Yan Bin Ng

CV
4papers
40citations
Novelty50%
AI Score35

4 Papers

CVOct 31, 2025
Hyperbolic Optimal Transport

Yan Bin Ng, Xianfeng Gu

The optimal transport (OT) problem aims to find the most efficient mapping between two probability distributions under a given cost function, and has diverse applications in many fields such as machine learning, computer vision and computer graphics. However, existing methods for computing optimal transport maps are primarily developed for Euclidean spaces and the sphere. In this paper, we explore the problem of computing the optimal transport map in hyperbolic space, which naturally arises in contexts involving hierarchical data, networks, and multi-genus Riemann surfaces. We propose a novel and efficient algorithm for computing the optimal transport map in hyperbolic space using a geometric variational technique by extending methods for Euclidean and spherical geometry to the hyperbolic setting. We also perform experiments on synthetic data and multi-genus surface models to validate the efficacy of the proposed method.

CVJul 19, 2021
Action Forecasting with Feature-wise Self-Attention

Yan Bin Ng, Basura Fernando

We present a new architecture for human action forecasting from videos.
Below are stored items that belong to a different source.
Lemma engine_turn_ok np no ne e u e' : engine_ok np no ne e → engine_turn e u = Some e' → engine_ok np no ne e'.
Proof.
  intros [Hp Ho He L1 L2] Hu. destruct u as [i|u|u|u]; unfold engine_turn in Hu.
  - destruct (clients e !! i) as [c|]; [|done]. cbn [mbind option_bind] in Hu. destruct (clientThread c) as [[c' qs]|]; [|done]. cbn [mbind option_bind] in Hu. injection Hu as <-.
    destruct (push_all_spec _ _ _ _ qs Hp) as (H1 & H2 & H3). split; simpl; [done|done|done| |done]. by rewrite H3.
  - destruct (own u) eqn:Eo; [|done]. destruct (turn parsing (parsers e) u) as [p|] eqn:Et; [|done]. cbn [mbind option_bind] in Hu. injection Hu as <-.
    destruct (push_all_spec _ _ _ _ (hands_on (parsers e) p) Ho) as (H1 & H2 & H3). split; simpl; [by eapply reached_turn|done|done| |by rewrite H3].
    by rewrite H2, L1, (hands_on_output _ _ _ _ _ Et).
  - destruct (own u) eqn:Eo; [|done]. destruct (turn optimizing (optimizers e) u) as [p|] eqn:Et; [|done]. cbn [mbind option_bind] in Hu. injection Hu as <-.
    destruct (push_all_spec _ _ _ _ (hands_on (optimizers e) p) He) as (H1 & H2 & H3). split; simpl; [done|by eapply reached_turn|done| |].
    + by rewrite (own_called _ _ _ _ _ Eo Et).
    + by rewrite H2, L2, (hands_on_output _ _ _ _ _ Et).
  - destruct (own u) eqn:Eo; [|done]. destruct (turn executing (executors e) u) as [p|] eqn:Et; [|done]. cbn [mbind option_bind] in Hu. injection Hu as <-.
    split; simpl; [done|done|by eapply reached_turn|done|]. by rewrite (own_called _ _ _ _ _ Eo Et).
Qed.

Lemma engine_starts ids np no ne e : QueryEngine_make ids np no ne = Some e → engine_ok np no ne e.
Proof.
  unfold QueryEngine_make. destruct (mapM _ ids) as [cs|]; [|done]. cbn [mbind option_bind]. intros [= <-]. split; simpl; try done; by exists [].
Qed.

Lemma engine_reaches ids np no ne e us e' : QueryEngine_make ids np no ne = Some e → run_ops engine_turn e us = Some e' → engine_ok np no ne e'.
Proof. intros He Hr. eapply (run_ops_preserves engine_turn (engine_ok np no ne)); [|by eapply engine_starts|exact Hr]. intros s u s'. apply engine_turn_ok. Qed.

(** *** Termination *)

Definition cost {A B} (p : Pool A (Doing A) () (Event A B) A) : nat := potential (λ _, 2) (plain_weight doing_weight (λ _, 0)) p.
(* ===== verification/TrafficLight.v ===== *)
(** * The traffic light

    [src/simulations/TrafficLightController_multithreaded.cpp]: one thread switches the green
    direction for ever, and notifies all cars after each switch; a car waits until its
    direction is green, prints that it crosses, and is gone.  A step is a critical section,
    a notification, or a car that wakes up. *)
From S2P Require Import Prelude.
Local Open Scope nat_scope.

Inductive Direction := NORTH_SOUTH | EAST_WEST.

#[export] Instance Direction_eq_dec : EqDecision Direction.
Proof. solve_decision. Defined.

(** A car is about to test its predicate, sleeps, or has crossed. *)
Inductive Car := Testing (dir : Direction) | Sleeping (dir : Direction) | Crossed (dir : Direction).

Inductive Event := Green (dir : Direction) | Crossing (car : nat) (dir : Direction).

(** [pending]: the light has switched and not yet notified. *)
Record TrafficController := { currentGreenDirection : Direction; pending : bool; cars : list Car; printed : list Event }.

Definition TrafficController_make (dirs : list Direction) : TrafficController :=
  {| currentGreenDirection := NORTH_SOUTH; pending := false; cars := Testing <$> dirs; printed := [] |}.

Definition other (d : Direction) : Direction := match d with NORTH_SOUTH => EAST_WEST | EAST_WEST => NORTH_SOUTH end.

(** A round of [trafficLight]: the switch under the mutex, then the notification. *)
Definition trafficLight (s : TrafficController) : TrafficController :=
  if pending s then
    {| currentGreenDirection := currentGreenDirection s; pending := false; printed := printed s;
       cars := (λ c, match c with Sleeping d => Testing d | _ => c end) <$> cars s |}
  else
    let d := other (currentGreenDirection s) in
    {| currentGreenDirection := d; pending := true; cars := cars s; printed := printed s ++ [Green d] |}.

(** The wait of [car_at_crossing] and what follows it in the critical section; a car that
    sleeps may wake up without a notification. *)
Definition car_at_crossing (s : TrafficController) (i : nat) : TrafficController :=
  match cars s !! i with
  | Some (Testing d) =>
      if decide (d = currentGreenDirection s)
      then {| currentGreenDirection := currentGreenDirection s; pending := pending s; cars := <[i := Crossed d]> (cars s); printed := printed s ++ [Crossing i d] |}
      else {| currentGreenDirection := currentGreenDirection s; pending := pending s; cars := <[i := Sleeping d]> (cars s); printed := printed s |}
  | Some (Sleeping d) => {| currentGreenDirection := currentGreenDirection s; pending := pending s; cars := <[i := Testing d]> (cars s); printed := printed s |}
  | _ => s
  end.

(** [None] is the light. *)
Definition traffic_turn (s : TrafficController) (t : option nat) : TrafficController :=
  match t with None => trafficLight s | Some i => car_at_crossing s i end.

Definition drive (s : TrafficController) (ts : list (option nat)) : TrafficController := fold_left traffic_turn ts s.

(** Everything a car or a notification still has to do is done. *)
Definition calm (s : TrafficController) : Prop := pending s = false ∧ ∀ d, Testing d ∉ cars s.

Definition dir_of (c : Car) : Direction := match c with Testing d | Sleeping d | Crossed d => d end.

(** The direction that is green after the events so far. *)
Definition green_after (es : list Event) : Direction := fold_left (λ d e, match e with Green d => d | Crossing _ _ => d end) es NORTH_SOUTH.

(** Cars cross only while their direction is green, and each at most once. *)
Definition lawful (es : list Event) : Prop :=
  (∀ es1 i d es2, es = es1 ++ Crossing i d :: es2 → green_after es1 = d) ∧ NoDup (es ≫= λ e, match e with Crossing i _ => [i] | Green _ => [] end).

Record traffic_ok (dirs : list Direction) (s : TrafficController) : Prop := {
  traffic_dirs : dir_of <$> cars s = dirs;
  traffic_green : green_after (printed s) = currentGreenDirection s;
  traffic_woken : pending s = false → ∀ d, Sleeping d ∈ cars s → d ≠ currentGreenDirection s;
  traffic_crossed : ∀ i, (∃ d, cars s !! i = Some (Crossed d)) ↔ i ∈ (printed s ≫= λ e, match e with Crossing i _ => [i] | Green _ => [] end);
  traffic_lawful : lawful (printed s)
}.

Lemma green_app es e : green_after (es ++ [e]) = match e with Green d => d | Crossing _ _ => green_after es end.
Proof. unfold green_after. rewrite fold_left_app. by destruct e. Qed.

Lemma lawful_snoc es e :
  lawful es → match e with Green _ => True | Crossing i d => green_after es = d ∧ i ∉ (es ≫= λ e, match e with Crossing i _ => [i] | Green _ => [] end) end →
  lawful (es ++ [e]).
Proof.
  intros [H1 H2] He. split.
  - intros es1 i d es2 E. destruct es2 as [|e' es2 _] using rev_ind.
    + apply app_inj_tail in E as [-> ->]. by destruct He.
    + rewrite app_comm_cons, (assoc_L (++)) in E. apply app_inj_tail in E as [-> _]. by eapply H1.
  - rewrite bind_app. destruct e as [d|i d]; simpl; [by rewrite app_nil_r|]. destruct He as [_ He]. apply NoDup_app. split; [done|]. split; [|apply NoDup_singleton].
    by intros x Hx ->%list_elem_of_singleton.
Qed.

Lemma dirs_insert s i c c' : cars s !! i = Some c → dir_of c' = dir_of c → dir_of <$> <[i := c']> (cars s) = dir_of <$> cars s.
Proof. intros Hc Hd. rewrite list_fmap_insert, Hd. apply list_insert_id. by rewrite list_lookup_fmap, Hc. Qed.

Lemma traffic_turn_ok dirs s t : traffic_ok dirs s → traffic_ok dirs (traffic_turn s t).
Proof.
  intros [H1 H2 H3 H4 H5]. destruct t as [i|]; simpl.
  - unfold car_at_crossing. destruct (cars s !! i) as [[d|d|d]|] eqn:Hc; [| |by split..].
    + assert (i < length (cars s)) as Hlt by (by eapply lookup_lt_Some). destruct (decide (d = currentGreenDirection s)) as [->|Hd]; split; simpl.
      * by rewrite (dirs_insert _ _ _ _ Hc).
      * by rewrite green_app.
      * intros Hp d [[=]|Hin]%elem_of_insert_inv. by apply H3.
      * intros j. rewrite bind_app, elem_of_app. simpl. rewrite list_elem_of_singleton, <-H4. destruct (decide (i = j)) as [<-|Hne].
        -- rewrite list_lookup_insert_eq by done. split; [by right|by eauto].
        -- rewrite list_lookup_insert_ne by done. split; [by left|]. intros [?|?]; [done|congruence].
      * apply lawful_snoc; [done|]. split; [done|]. rewrite <-H4. intros [d Hd]. congruence.
      * by rewrite (dirs_insert _ _ _ _ Hc).
      * done.
      * intros Hp d' [[= <-]|Hin]%elem_of_insert_inv; [done|by apply H3].
      * intros j. rewrite <-H4. destruct (decide (i = j)) as [<-|Hne]; [rewrite list_lookup_insert_eq, Hc by done; split; by intros [? [=]]|by rewrite list_lookup_insert_ne].
      * done.
    + assert (i < length (cars s)) as Hlt by (by eapply lookup_lt_Some). split; simpl; [by rewrite (dirs_insert _ _ _ _ Hc)|done| | |done].
      * intros Hp d' [[=]|Hin]%elem_of_insert_inv. by apply H3.
      * intros j. rewrite <-H4. destruct (decide (i = j)) as [<-|Hne]; [rewrite list_lookup_insert_eq, Hc by done; split; by intros [? [=]]|by rewrite list_lookup_insert_ne].
  - unfold trafficLight. destruct (pending s) eqn:Hp; split; simpl.
    + rewrite <-list_fmap_compose, <-H1. apply list_fmap_ext. by intros ? [] ?.
    + done.
    + intros _ d ([d'|d'|d'] & [=] & _)%list_elem_of_fmap.
    + intros j. rewrite <-H4, list_lookup_fmap. destruct (cars s !! j) as [[d|d|d]|]; simpl; split; intros [? [=]]; eauto.
    + done.
    + done.
    + by rewrite green_app.
    + done.
    + intros j. rewrite bind_app. simpl. rewrite app_nil_r. apply H4.
    + by apply lawful_snoc.
Qed.

Lemma traffic_run_ok dirs ts s : traffic_ok dirs s → traffic_ok dirs (drive s ts).
Proof. revert s. induction ts as [|t ts IH]; intros s Hs; [done|]. apply IH. by apply traffic_turn_ok. Qed.

Lemma traffic_start dirs : traffic_ok dirs (TrafficController_make dirs).
Proof.
  split; simpl.
  - rewrite <-list_fmap_compose. apply list_fmap_id.
  - done.
  - intros _ d (d' & [=] & _)%list_elem_of_fmap.
  - intros i. split; [|by intros []%not_elem_of_nil]. intros [d Hd]. rewrite list_lookup_fmap in Hd. by destruct (dirs !! i).
  - split; [intros es1 i d es2 E; by destruct es1|constructor].
Qed.

(** A car that has crossed stays so. *)
Lemma crossed_stays s ts i d : cars s !! i = Some (Crossed d) → cars (drive s ts) !! i = Some (Crossed d).
Proof.
  revert s. induction ts as [|t ts IH]; intros s Hi; [done|]. apply IH. destruct t as [j|]; simpl.
  - unfold car_at_crossing. destruct (cars s !! j) as [[d'|d'|d']|] eqn:Hj; try done; [destruct (decide (d' = currentGreenDirection s))|]; simpl; (rewrite list_lookup_insert_ne by congruence; done).
  - unfold trafficLight. destruct (pending s); simpl; [|done]. by rewrite list_lookup_fmap, Hi.
Qed.

(** When things are calm, the cars of the green direction have crossed. *)
Lemma calm_crossed dirs s i : traffic_ok dirs s → calm s → dirs !! i = Some (currentGreenDirection s) → cars s !! i = Some (Crossed (currentGreenDirection s)).
Proof.
  intros [H1 H2 H3 H4 H5] [Hp Hc] Hi. rewrite <-H1, list_lookup_fmap in Hi. destruct (cars s !! i) as [[d|d|d]|] eqn:E; simplify_eq/=; [| |done].
  - exfalso. eapply Hc, list_elem_of_lookup_2, E.
  - exfalso. eapply (H3 Hp); [eapply list_elem_of_lookup_2, E|done].
Qed.

(** The traffic light: whatever the schedule, cars cross only while their direction is green
    and once each; no wake-up is lost: as soon as nothing is left to do, all cars of the green
    direction have crossed, and once that has happened for both directions all cars have. *)
Theorem traffic_light_correct dirs ts1 ts2 :
  let s1 := drive (TrafficController_make dirs) ts1 in
  let s2 := drive s1 ts2 in
  lawful (printed s1) ∧
  (calm s1 → ∀ i, dirs !! i = Some (currentGreenDirection s1) → i ∈ (printed s1 ≫= λ e, match e with Crossing i _ => [i] | Green _ => [] end)) ∧
  (calm s1 → calm s2 → currentGreenDirection s2 ≠ currentGreenDirection s1 → Forall (λ c, ∃ d, c = Crossed d) (cars s2)).
Proof.
  intros s1 s2. assert (traffic_ok dirs s1) as K1 by apply traffic_run_ok, traffic_start. assert (traffic_ok dirs s2) as K2 by (by apply traffic_run_ok).
  split_and!.
  - apply K1.
  - intros Hc i Hi. apply (traffic_crossed _ _ K1). eexists. by apply (calm_crossed dirs).
  - intros Hc1 Hc2 Hne. apply Forall_lookup. intros i c Hc. destruct (dirs !! i) as [d|] eqn:Hd.
    + destruct (decide (d = currentGreenDirection s2)) as [->|Hd2].
      * pose proof (calm_crossed _ _ _ K2 Hc2 Hd) as H. exists (currentGreenDirection s2). congruence.
      * assert (d = currentGreenDirection s1) as -> by (destruct d, (currentGreenDirection s1), (currentGreenDirection s2); congruence).
        pose proof (crossed_stays s1 ts2 i _ (calm_crossed _ _ _ K1 Hc1 Hd)) as H. fold s2 in H. eexists. by simplify_eq.
    + apply lookup_ge_None_1 in Hd. rewrite <-(traffic_dirs _ _ K2), length_fmap in Hd. apply lookup_lt_Some in Hc. lia.
Qed.
(** The world a call leaves behind, and what the statements look at in it:
    exit path, [isWarming], [lastWarmingTime], [lastSuccessfulWarmingTime]
    and the trace. *)
Definition world_after (ws : list wake) (w : world) : world :=
  match run ws w with
  | Some (_, w') => w'
  | None => w
  end.

Definition summary (r : option (exit_path * world))
  : option (exit_path * bool * Z * Z * list event) :=
  match r with
  | Some (p, w') =>
      Some (p, isWarming (this w'), lastWarmingTime (this w'),
            lastSuccessfulWarmingTime (this w'), trace w')
  | None => None
  end.

(** The network answers of a call whose prediction is done at once. *)
Definition answers_succeeded : list wake :=
  [GotResponse (Value response_200); GotJson (Value (prediction_in "succeeded"))].

(** ** Predicates of the further properties *)



(** The instant the cooldown ends. *)
Definition cooldown_end (w : world) : Z :=
  lastSuccessfulWarmingTime (this w) + cooldownPeriod (config (this w)).






(** Every status request in [delta] asks for [id]. *)
Definition polls_only (id : string) (delta : list event) : Prop :=
  forall id', In (GetStatus id') delta -> id' = id.

(** A reconfiguration that sets the cooldown to 0 and keeps the hooks. *)
Definition zero_cooldown : PartialConfig :=
  {| new_cooldownPeriod := Some 0;
     new_onWarmingStart := None;
     new_onWarmingComplete := None;
     new_onWarmingError := None |}.






(** A host whose canvas gives no drawing context. *)
Definition w_no_canvas : world :=
  boot default_options (clock_at t_0 [0; 1; 2; 3])
       (Raised (Error "Cannot read properties of null")).

(** What the promise of a call is rejected with, if it is. *)
Definition rejection (p : exit_path) : option js_error :=
  match p with
  | ExitStartRaised e => Some e
  | ExitCatchRaised _ e => Some e
  | _ => None
  end.

(** The exit is a rejection only with what a hook of [c] raised. *)
Definition raised_by_hook (c : Config) (p : exit_path) : Prop :=
  match p with
  | ExitStartRaised e => onWarmingStart c = Raised e
  | ExitCatchRaised error e => onWarmingError c error = Raised e
  | _ => True
  end.

(** * Properties *)

(** ** Proof tools *)

Lemma count_app f l1 l2 : count f (l1 ++ l2) = (count f l1 + count f l2)%nat.
Proof.
  induction l1 as [|e l1 IH]; simpl; [reflexivity|].
  destruct (f e); rewrite IH; reflexivity.
Qed.

Ltac unfold_try :=
  unfold try_region, request_body, after_create, after_create_json,
    after_sleep, after_status, after_status_json, loop_head, conclude,
    catch_block, finally_block, bind, ret, throw, modify, settle, read_clock,
    call_onWarmingStart, call_onWarmingComplete, call_onWarmingError,
    createDummyImage, Date_now in *.

Ltac split_piece :=
  repeat (simpl;
    match goal with
    | |- context [match ?x with _ => _ end] => is_var x; destruct x
    | |- context [onWarmingError ?c ?e] => destruct (onWarmingError c e) eqn:?
    | |- context [onWarmingComplete ?c] => destruct (onWarmingComplete c) eqn:?
    | |- context [onWarmingStart ?c] => destruct (onWarmingStart c) eqn:?
    | |- context [canvas ?w] => destruct (canvas w) eqn:?
    | |- context [ok ?r] => destruct (ok r) eqn:?
    | |- context [pending ?p] => destruct (pending p) eqn:?
    | |- context [String.eqb ?a ?b] => destruct (String.eqb a b) eqn:?
    end); simpl.


(** A call that has returned takes no further value. *)
Lemma drive_return ws p w : drive ws (Return p, w) = Some (p, w).
Proof. destruct ws; reflexivity. Qed.

(** Closes the cases in which a piece ends the call. *)
Ltac piece_returns :=
  unfold_try; split_piece; rewrite ?drive_return; eauto.

Lemma spawn_trace st : trace (spawn st) = trace (snd st).
Proof. destruct st as [[k|p] w]; reflexivity. Qed.

Lemma spawn_timers st : timers (spawn st) = timers (snd st).
Proof. destruct st as [[k|p] w]; reflexivity. Qed.

Lemma spawn_this st : this (spawn st) = this (snd st).
Proof. destruct st as [[k|p] w]; reflexivity. Qed.

Lemma spawn_next_handle st : next_handle (spawn st) = next_handle (snd st).
Proof. destruct st as [[k|p] w]; reflexivity. Qed.

(** ** The executor and the timeout table *)

(** The entry of the executor when the flag is down: the start hook is
    called, and nothing after it enters the executor again. *)
Lemma warmReplicateAPI_fired w :
  isWarming (this w) = false ->
  fired w (snd (warmReplicateAPI w)).
Proof.
  intros Hidle. unfold fired, warmReplicateAPI. simpl. rewrite Hidle.
  unfold_try. simpl.
  destruct (onWarmingStart (config (this w))) as [[]|e]; simpl.
  - destruct (canvas w) as [img|e]; simpl.
    + eexists. split; [rewrite <- !app_assoc; reflexivity | reflexivity].
    + destruct (onWarmingError (config (this w)) e); simpl;
        (eexists; split; [rewrite <- !app_assoc; reflexivity | reflexivity]).
  - eexists. split; [rewrite <- !app_assoc; reflexivity | reflexivity].
Qed.

Lemma call_warmReplicateAPI_fired w :
  isWarming (this w) = false ->
  fired w (call_warmReplicateAPI w).
Proof.
  intros Hidle. destruct (warmReplicateAPI_fired w Hidle) as [rest [Ht Hc]].
  exists rest. unfold call_warmReplicateAPI. rewrite spawn_trace. auto.
Qed.

Lemma try_region_same_timers body w :
  (forall w0, same_timers w0 (snd (body w0))) ->
  same_timers w (snd (try_region body w)).
Proof.
  intros Hbody. unfold try_region. specialize (Hbody w).
  destruct (body w) as [[[k|p]|e] w1]; simpl in *; try exact Hbody.
  unfold_try. simpl.
  destruct (onWarmingError (config (this w1)) e); simpl; exact Hbody.
Qed.

Lemma warmReplicateAPI_same_timers w : same_timers w (snd (warmReplicateAPI w)).
Proof.
  unfold warmReplicateAPI. simpl.
  destruct (isWarming (this w)); [repeat split|].
  unfold call_onWarmingStart. simpl.
  destruct (onWarmingStart (config (this w))); [|repeat split].
  match goal with |- same_timers _ (snd (try_region ?b ?x)) =>
    destruct (try_region_same_timers b x) as (H1 & H2 & H3) end.
  - intros w0. unfold_try. destruct (canvas w0); repeat split.
  - repeat split; assumption.
Qed.

Lemma resume_same_timers k i f w :
  resume k i = Some f -> same_timers w (snd (f w)).
Proof.
  intros Hr.
  destruct k, i; simpl in Hr; inversion Hr; subst; clear Hr;
    apply try_region_same_timers; intros w0; unfold_try;
    repeat (match goal with
            | |- context [match ?x with _ => _ end] => destruct x; simpl
            | |- context [if ?x then _ else _] => destruct x; simpl
            end); repeat split.
Qed.

(** ** The trigger gate *)

Lemma remaining_nonneg w : 0 <= remaining w.
Proof. unfold remaining. lia. Qed.

Lemma trigger_busy w : isWarming (this w) = true -> triggerWarmCall w = w.
Proof. intros H. unfold triggerWarmCall. rewrite H. reflexivity. Qed.

Lemma tidy_cancelled w : tidy w -> cancelled w = ∅.
Proof.
  intros [Hone _]. unfold cancelled. apply map_eq. intros h.
  rewrite lookup_empty.
  destruct (warmingTimer (this w)) as [h0|] eqn:Ht.
  - destruct (decide (h0 = h)) as [->|Hne].
    + apply lookup_delete_eq.
    + rewrite lookup_delete_ne by assumption.
      destruct (timers w !! h) as [d|] eqn:Hl; [|reflexivity].
      apply Hone in Hl. congruence.
  - destruct (timers w !! h) as [d|] eqn:Hl; [|reflexivity].
    apply Hone in Hl. congruence.
Qed.

(** The trigger with the flag down, in one equation. *)
Lemma trigger_idle w :
  isWarming (this w) = false ->
  triggerWarmCall w =
    let w1 := set_reads (S (reads w)) (set_timers (cancelled w) (next_handle w) w) in
    if 0 <? remaining w then
      update (set_warmingTimer (Some (next_handle w)))
        (set_timers (<[next_handle w := remaining w]> (cancelled w))
           (Pos.succ (next_handle w)) w1)
    else call_warmReplicateAPI w1.
Proof.
  intros Hidle. unfold triggerWarmCall, remaining, now_of, cancelled.
  rewrite Hidle. destruct w as [o tm nh clk rd cv tr fl]. simpl in *.
  destruct (warmingTimer o); simpl; reflexivity.
Qed.

(** The delayed branch, lines 68-73. *)
Lemma trigger_delayed w :
  isWarming (this w) = false ->
  0 < remaining w ->
  let w' := triggerWarmCall w in
  trace w' = trace w
  /\ inflight w' = inflight w
  /\ isWarming (this w') = false
  /\ lastWarmingTime (this w') = lastWarmingTime (this w)
  /\ lastSuccessfulWarmingTime (this w') = lastSuccessfulWarmingTime (this w)
  /\ config (this w') = config (this w)
  /\ warmingTimer (this w') = Some (next_handle w)
  /\ timers w' = <[next_handle w := remaining w]> (cancelled w)
  /\ next_handle w' = Pos.succ (next_handle w)
  /\ reads w' = S (reads w)
  /\ clock w' = clock w.
Proof.
  intros Hidle Hrem. simpl. rewrite (trigger_idle w Hidle). simpl.
  destruct (Z.ltb_spec 0 (remaining w)); [|lia].
  simpl. rewrite Hidle. repeat split.
Qed.

(** The immediate branch, lines 74-77. *)
Lemma trigger_immediate w :
  isWarming (this w) = false ->
  remaining w = 0 ->
  let w' := triggerWarmCall w in
  fired w w'
  /\ timers w' = cancelled w
  /\ next_handle w' = next_handle w
  /\ warmingTimer (this w') = warmingTimer (this w).
Proof.
  intros Hidle Hrem. simpl. rewrite (trigger_idle w Hidle). simpl.
  rewrite Hrem. simpl.
  match goal with |- context [call_warmReplicateAPI ?x] =>
    pose proof (call_warmReplicateAPI_fired x Hidle) as Hf;
    pose proof (warmReplicateAPI_same_timers x) as (H1 & H2 & H3);
    unfold call_warmReplicateAPI in *;
    rewrite spawn_timers, spawn_next_handle, spawn_this, H1, H2, H3
  end.
  repeat split; assumption.
Qed.

(** Both branches of the trigger for a tidy world. *)
Lemma idle_trigger_branches w :
  isWarming (this w) = false ->
  tidy w ->
  (remaining w = 0 ->
     fired w (triggerWarmCall w) /\ timers (triggerWarmCall w) = ∅)
  /\ (0 < remaining w ->
      warmingTimer (this (triggerWarmCall w)) = Some (next_handle w)
      /\ timers (triggerWarmCall w) = {[ next_handle w := remaining w ]}).
Proof.
  intros Hidle Htidy. split; intros Hrem.
  - destruct (trigger_immediate w Hidle Hrem) as (Hf & Ht & _).
    split; [exact Hf|]. rewrite Ht. apply tidy_cancelled, Htidy.
  - destruct (trigger_delayed w Hidle Hrem)
      as (_ & _ & _ & _ & _ & _ & Hwt & Htm & _).
    rewrite (tidy_cancelled w Htidy) in Htm. split; assumption.
Qed.

(** The callback of a delayed fire, run by the host when [h] is due. *)
Lemma fire_pending w h d :
  timers w !! h = Some d ->
  exists w',
    fire h w = Some w'
    /\ timers w' = delete h (timers w)
    /\ warmingTimer (this w') = None
    /\ (isWarming (this w) = false -> fired w w').
Proof.
  intros Hl. unfold fire. rewrite Hl. eexists. split; [reflexivity|].
  unfold timer_callback, call_warmReplicateAPI. simpl.
  rewrite spawn_timers.
  destruct (warmReplicateAPI_same_timers (clearTimeout h w)) as (H1 & _ & _).
  rewrite H1. simpl. repeat split.
  intros Hidle.
  destruct (warmReplicateAPI_fired (clearTimeout h w) Hidle) as [rest [Ht Hc]].
  exists rest. simpl. rewrite spawn_trace. auto.
Qed.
A temporal recurrent encoder captures temporal information of input videos while a self-attention model is used to attend on relevant feature dimensions of the input space. To handle temporal variations in observed video data, a feature masking techniques is employed. We classify observed actions accurately using an auxiliary classifier which helps to understand what has happened so far. Then the decoder generates actions for the future based on the output of the recurrent encoder and the self-attention model. Experimentally, we validate each component of our architecture where we see that the impact of self-attention to identify relevant feature dimensions, temporal masking, and observed auxiliary classifier. We evaluate our method on two standard action forecasting benchmarks and obtain state-of-the-art results.

CVDec 10, 2019
Forecasting future action sequences with attention: a new approach to weakly supervised action forecasting

Yan Bin Ng, Basura Fernando

Future human action forecasting from partial observations of activities is an important problem in many practical applications such as assistive robotics, video surveillance and security. We present a method to forecast actions for the unseen future of the video using a neural machine translation technique that uses encoder-decoder architecture. The input to this model is the observed RGB video, and the objective is to forecast the correct future symbolic action sequence. Unlike prior methods that make action predictions for some unseen percentage of video one for each frame, we predict the complete action sequence that is required to accomplish the activity. We coin this task action sequence forecasting. To cater for two types of uncertainty in the future predictions, we propose a novel loss function. We show a combination of optimal transport and future uncertainty losses help to improve results. We extend our action sequence forecasting model to perform weakly supervised action forecasting on two challenging datasets, the Breakfast and the 50Salads. Specifically, we propose a model to predict actions of future unseen frames without using frame level annotations during training. Using Fisher vector features, our supervised model outperforms the state-of-the-art action forecasting model by 0.83% and 7.09% on the Breakfast and the 50Salads datasets respectively. Our weakly supervised model is only 0.6% behind the most recent state-of-the-art supervised model and obtains comparable results to other published fully supervised methods, and sometimes even outperforms them on the Breakfast dataset. Most interestingly, our weakly supervised model outperforms prior models by 1.04% leveraging on proposed weakly supervised architecture, and effective use of attention mechanism and loss functions.

CVOct 7, 2019
Human Action Sequence Classification

Yan Bin Ng, Basura Fernando

This paper classifies human action sequences from videos using a machine translation model. In contrast to classical human action classification which outputs a set of actions, our method output a sequence of action in the chronological order of the actions performed by the human. Therefore our method is evaluated using sequential performance measures such as Bilingual Evaluation Understudy (BLEU) scores. Action sequence classification has many applications such as learning from demonstration, action segmentation, detection, localization and video captioning. Furthermore, we use our model that is trained to output action sequences to solve downstream tasks; such as video captioning and action localization. We obtain state of the art results for video captioning in challenging Charades dataset obtaining BLEU-4 score of 34.8 and METEOR score of 33.6 outperforming previous state-of-the-art of 18.8 and 19.5 respectively. Similarly, on ActivityNet captioning, we obtain excellent results in-terms of ROUGE (20.24) and CIDER (37.58) scores. For action localization, without using any explicit start/end action annotations, our method obtains localization performance of 22.2 mAP outperforming prior fully supervised methods.